Seen few pictures where robot owners installed LED on top of their robot and took long exposure pictures capturing motion path in a single shot. I wanted to be more scientific and replicate this effect only without a LED and long exposure photography.
Preparation
As cleaning properties were reviewed by multiple owners I will skip this part. Let’s just say robot does what it was designed to do. I wanted to visualize motion path and coverage area. So placed couple of simple obstacles and added some dirt imitation in blue masking tape marked region (I thought robot will stay longer in this place but my guess was wrong).
Could not resist and mounted GoPro action camera to take awesome first person (FPV) video. Note: speed is increased 4 times.
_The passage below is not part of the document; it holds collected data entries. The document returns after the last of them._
(** On the first iteration the error list is empty: when the guard of the
    Early-Late Gate branch holds there, [error[-1]] raises [IndexError]. *)
Lemma earlylategate_first_iteration hypot pow self buf sps delta offset_cur
    val_cur val_prev st q up shift :
  F64.int_truediv sps delta = Ok q ->
  F64.of_int self.(upsample) = Ok up ->
  F64.to_int (q * up)%float = Ok shift ->
  len buf < offset_cur + shift ->
  st.(error_l) = [] ->
  append_error hypot pow self buf sps "earlylategate" delta offset_cur
               val_cur val_prev st = Raise IndexError.
Proof.
  intros Hq Hup Hshift Hlen Hnil. unfold append_error.
  change (String.eqb "earlylategate" "mueller") with false.
  change (String.eqb "earlylategate" "gardner") with false.
  change (String.eqb "earlylategate" "earlylategate") with true.
  cbn iota. rewrite Hq. cbn [bind]. rewrite Hup. cbn [bind].
  rewrite Hshift. cbn [bind].
  assert (E : (offset_cur + shift >? len buf) = true).
  { apply Z.gtb_lt. exact Hlen. }
  rewrite E, Hnil. reflexivity.
Qed.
Installed Kurokesu C1 camera with 1.55m CS fisheye lens mounted above the room recorded all the action. Later this footage was used to run motion analysis.
Results
Sketchy code I wrote over half an our uses Python and background subtraction functions from OpenCV, probably not even worth publishing as a functional program. You can clearly see persistent motion as a heat-map and and cleaned area. What a hypnotic view! (Full resolution youtube video will open if you click this animated gif)
Code highlights
Open video file and prepare for reading it.
cap = cv2.VideoCapture("robot_video.avi")
Initialize background subtraction function. Parameters might vary depending on your situation.
backsub = cv2.createBackgroundSubtractorMOG2(history=200, varThreshold=128, detectShadows=True)
Read and subtract background from each frame. Result image is all black. Motion areas are white.
ret, im = cap.read() fgmask = backsub.apply(im, None, 0.01)
Integrate all motion images into one frame. Kind of long exposure imitation.
arr = arr + imarr
After all frames are processed normalize result picture and run grayscale to heatmap gradient function. Some tricks were used to convert image into float type and normalize pixel values correctly before this step.
heat = cv2.applyColorMap(arr, cv2.COLORMAP_JET)
Save and display calculated heatmap picture
cv2.imwrite("heatmap.jpg", heat) cv2.imshow("heatmap", heat)
Also added feature to save each n’th heatmap frame to decimate output clip and speed up processing time. After separate frames were produced video and animated gif’s were rendered.